*Stored data entries*
════════════════

Section create.
Context {X : Type} `{TW : TxnLaws X} (me : Z) (sb : superblock) (devs : Z -> @devsw X) (name0 de0 : list Z).
Context (P : failure -> Prop) {SO : short_of P}.
Context (Hsmall : 32 * sb_size sb < 32767) (Hino : sb_ninodes sb <= 65536) (Hde : length de0 = 16%nat).
Context (H : refs) (A : ns) (k : blks) (t : mach * fs X) (HR : fs_rest me sb H A k t).
Context (cwd : nat) (c rc : Z) (Hcwd : H !! cwd = Some (c, rc)) (Hc : nT A c = T_DIR).
Context (O : gset Z) (HT : tree_ok O ∅ no_surplus A).

Notation at_fs := (at_fs me sb t.1 (same_blocks (k_begin k))).
Notation after := (after me sb A k).

(** What [create] makes in the directory [d]: the inode and the name space. *)
Definition made (d : Z) (name : list Z) (type num : Z) (A' : ns) : Prop := exists o e,
  nT A num = 0 /\ nG A !! (d, o) = None /\ 32 <= o /\ names name e = true /\ de_inum e = num /\
  if decide (type = T_DIR) then exists e0 e1, de_inum e0 = num /\ names DOT e0 = true /\ de_inum e1 = d /\ names DOTDOT e1 = true /\
    A' = mkdir_ns A d o e e0 e1
  else A' = add_entry (relink (new_inode A num type) num 1) d o e.

Definition created (path : list Z) (type : Z) (r : option Z) (A' : ns) : Prop :=
  match resolve A c path true name0 with
  | (None, _) => r = None /\ A' = A
  | (Some d, name) =>
      match nfind (nG A) d name with
      | Some (v, _) => r = (if (type =? T_FILE) && (nT A v =? T_FILE) then Some v else None) /\ A' = A
      | None => exists num, r = Some num /\ made d name type num A'
      end
  end.

(** ** The entries [.] and [..] of a new directory *)

Lemma at_dots dp d rd ip num rj H2 L t1 (Q : unit -> mach * fs X -> Prop) :
  let A2 := relink (new_inode A num T_DIR) num 1 in
  at_fs L H2 A2 t1 -> H2 !! dp = Some (d, rd) -> H2 !! ip = Some (num, rj) -> dp ∈ L -> ip ∈ L ->
  nT A num = 0 -> 0 < num < sb_ninodes sb -> nT A d = T_DIR -> 0 < d < sb_ninodes sb -> 0 <= nN A d < 32767 ->
  (forall t' e0 e1, de_inum e0 = num -> names DOT e0 = true -> de_inum e1 = d -> names DOTDOT e1 = true ->
     (forall name, names name e0 = true -> namecmp name DOT = 0) -> (forall name, names name e1 = true -> namecmp name DOTDOT = 0) ->
     at_fs L H2 (add_entry (add_entry (relink A2 d 1) num 0 e0) num 16 e1) t' -> Q tt t') ->
  wp P (iset (set_i_d (add_nlink 1)) dp;; iupdate sb dp;; inum ← iread i_num ip; r ← dirlink me sb devs ip DOT inum de0;
        b ← (if r <? 0 then mret true else dnum ← iread i_num dp; r ← dirlink me sb devs ip DOTDOT dnum de0; mret (r <? 0));
        if (b : bool) then panic "create dots" else mret tt) t1 Q.
Proof.
  intros A2 HA Hdp Hip HdpL HipL Hnum Hnr Hd Hdr HNd HQ.
  assert (d ≠ num) as Hne by (intros ->; by rewrite Hd in Hnum). assert (forall o, nG A !! (num, o) = None) as Hno by (intros o; by eapply no_entry).
  assert (nT A2 num = T_DIR /\ nN A2 d = nN A d) as [HT2 HN2] by (cbn; unfold upd, bump; by rewrite !decide_True, !decide_False by done).
  apply wp_then2. call at_nlink; [done|done|done|lia|]. intros t2 HA2. wp_next. call at_read; [done|done|]. intros i1 -> _ _ _ _.
  wp_next. call at_dirlink; [done|done|done|done|apply nfind_none; intros o e E; by rewrite Hno in E|lia|done|].
  intros t3 u e0 Hu Hu0 Hfirst (old0 & -> & Hl0) Ee0 HA3. assert (u = 0) as ->.
  { destruct (decide (u = 0)); [done|]. destruct (Hfirst 0); [lia|unfold DESIZE; lia|apply Hno]. }
  cbn [Z.ltb Z.compare]. wp_next. wp_next. call at_read; [done|done|]. intros i2 -> _ _ _ _.
  wp_next. call at_dirlink; [done|done|done|done| |lia|done|].
  { apply nfind_none. intros o e. cbn [nG]. intros [[[= _] <-]|[_ E]]%lookup_insert_Some; [|by rewrite Hno in E].
    unfold names. rewrite dot_name by done. done. }
  intros t4 v e1 Hv Hv0 Hfirst1 (old1 & -> & Hl1) Ee1 HA4. cbn [nG] in Hv0, Hfirst1. assert (v = 1) as ->.
  { assert (v ≠ 0) by (intros ->; by rewrite lookup_insert_eq in Hv0). destruct (decide (v = 1)); [done|].
    destruct (Hfirst1 1); [lia|unfold DESIZE; lia|]. rewrite lookup_insert_ne by (intros [=]). apply Hno. }
  apply wp_ret, wp_ret. apply (HQ t4 (new_entry DOT num old0) (new_entry DOTDOT d old1));
    [exact Ee0|by apply new_entry_name|exact Ee1|by apply new_entry_name| | |exact HA4]; intros name.
  - exact (proj1 (names_dot_entry name num old0 Hl0)).
  - exact (proj2 (names_dot_entry name d old1 Hl1)).
Qed.

(** ** create *)

(** The name for the new inode, and the release of the directory. *)
Lemma at_make_name dp d rd ip num rj H1 H2 A3 L name type t1 (Q : option nat -> mach * fs X -> Prop) :
  at_fs L H2 A3 t1 -> got H d dp H1 -> got H1 num ip H2 -> H2 !! dp = Some (d, rd) -> H2 !! ip = Some (num, rj) -> dp ∈ L -> ip ∈ L -> ip ≠ dp ->
  L ∖ {[dp]} = {[ip]} ∪ ∅ -> nT A d = T_DIR -> d ≠ num -> 0 < num < sb_ninodes sb -> nfind (nG A) d name = None ->
  nT A3 d = T_DIR -> 0 < nN A d -> 0 < nN A3 d -> (forall o, nG A3 !! (d, o) = nG A !! (d, o)) ->
  (forall o e, nG A !! (d, o) = None -> 32 <= o -> names name e = true -> de_inum e = num ->
     made d name type num (add_entry A3 d o e) /\ tree (add_entry A3 d o e)) ->
  (forall t' H' A', made d name type num A' -> tree A' -> got H num ip H' -> at_fs ({[ip]} ∪ ∅) H' A' t' -> Q (Some ip) t') ->
  wp P (inum ← iread i_num ip; r ← dirlink me sb devs dp name inum de0;
        if r <? 0 then panic "create: dirlink" else iunlockput me sb dp;; mret (Some ip)) t1 Q.
Proof.
  intros HA Hg1 Hg2 Hdp Hip HdpL HipL Hne HL Hd Hdn Hnum Hf Hd3 HNd HN3 HG Hmade HQ.
  wp_next. call at_read; [done|done|]. intros i -> _ _ _ _. wp_next.
  call at_dirlink; [done|done|done|done|by rewrite (nfind_ext _ (nG A))|lia|done|].
  intros t2 u e Hu Hnone _ (old & Ee & Hl) Einum HA2. assert (names name e = true) as Hname by (rewrite Ee; by apply new_entry_name).
  rewrite HG in Hnone. pose proof (slot_child _ _ _ _ _ HT Hd HNd Hu Hnone) as Ho. destruct (Hmade _ e Hnone Ho Hname Einum) as [Hm HT'].
  cbn [Z.ltb Z.compare]. wp_next. call at_iunlockput_named; [done|done|done|done|].
  intros t3 HA3. rewrite HL in HA3. apply wp_ret. eapply HQ; [exact Hm|exact HT'| |exact HA3]. eapply got_move; [by eapply rest_pos|done|done].
Qed.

════════════════

*What is required*
Return, word for word, every line from the line with "Lemma at_make_name dp" to the final line of the data.

*Solution to this problem*
Lemma at_make_name dp d rd ip num rj H1 H2 A3 L name type t1 (Q : option nat -> mach * fs X -> Prop) :
  at_fs L H2 A3 t1 -> got H d dp H1 -> got H1 num ip H2 -> H2 !! dp = Some (d, rd) -> H2 !! ip = Some (num, rj) -> dp ∈ L -> ip ∈ L -> ip ≠ dp ->
  L ∖ {[dp]} = {[ip]} ∪ ∅ -> nT A d = T_DIR -> d ≠ num -> 0 < num < sb_ninodes sb -> nfind (nG A) d name = None ->
  nT A3 d = T_DIR -> 0 < nN A d -> 0 < nN A3 d -> (forall o, nG A3 !! (d, o) = nG A !! (d, o)) ->
  (forall o e, nG A !! (d, o) = None -> 32 <= o -> names name e = true -> de_inum e = num ->
     made d name type num (add_entry A3 d o e) /\ tree (add_entry A3 d o e)) ->
  (forall t' H' A', made d name type num A' -> tree A' -> got H num ip H' -> at_fs ({[ip]} ∪ ∅) H' A' t' -> Q (Some ip) t') ->
  wp P (inum ← iread i_num ip; r ← dirlink me sb devs dp name inum de0;
        if r <? 0 then panic "create: dirlink" else iunlockput me sb dp;; mret (Some ip)) t1 Q.
Proof.
  intros HA Hg1 Hg2 Hdp Hip HdpL HipL Hne HL Hd Hdn Hnum Hf Hd3 HNd HN3 HG Hmade HQ.
  wp_next. call at_read; [done|done|]. intros i -> _ _ _ _. wp_next.
  call at_dirlink; [done|done|done|done|by rewrite (nfind_ext _ (nG A))|lia|done|].
  intros t2 u e Hu Hnone _ (old & Ee & Hl) Einum HA2. assert (names name e = true) as Hname by (rewrite Ee; by apply new_entry_name).
  rewrite HG in Hnone. pose proof (slot_child _ _ _ _ _ HT Hd HNd Hu Hnone) as Ho. destruct (Hmade _ e Hnone Ho Hname Einum) as [Hm HT'].
  cbn [Z.ltb Z.compare]. wp_next. call at_iunlockput_named; [done|done|done|done|].
  intros t3 HA3. rewrite HL in HA3. apply wp_ret. eapply HQ; [exact Hm|exact HT'| |exact HA3]. eapply got_move; [by eapply rest_pos|done|done].
Qed.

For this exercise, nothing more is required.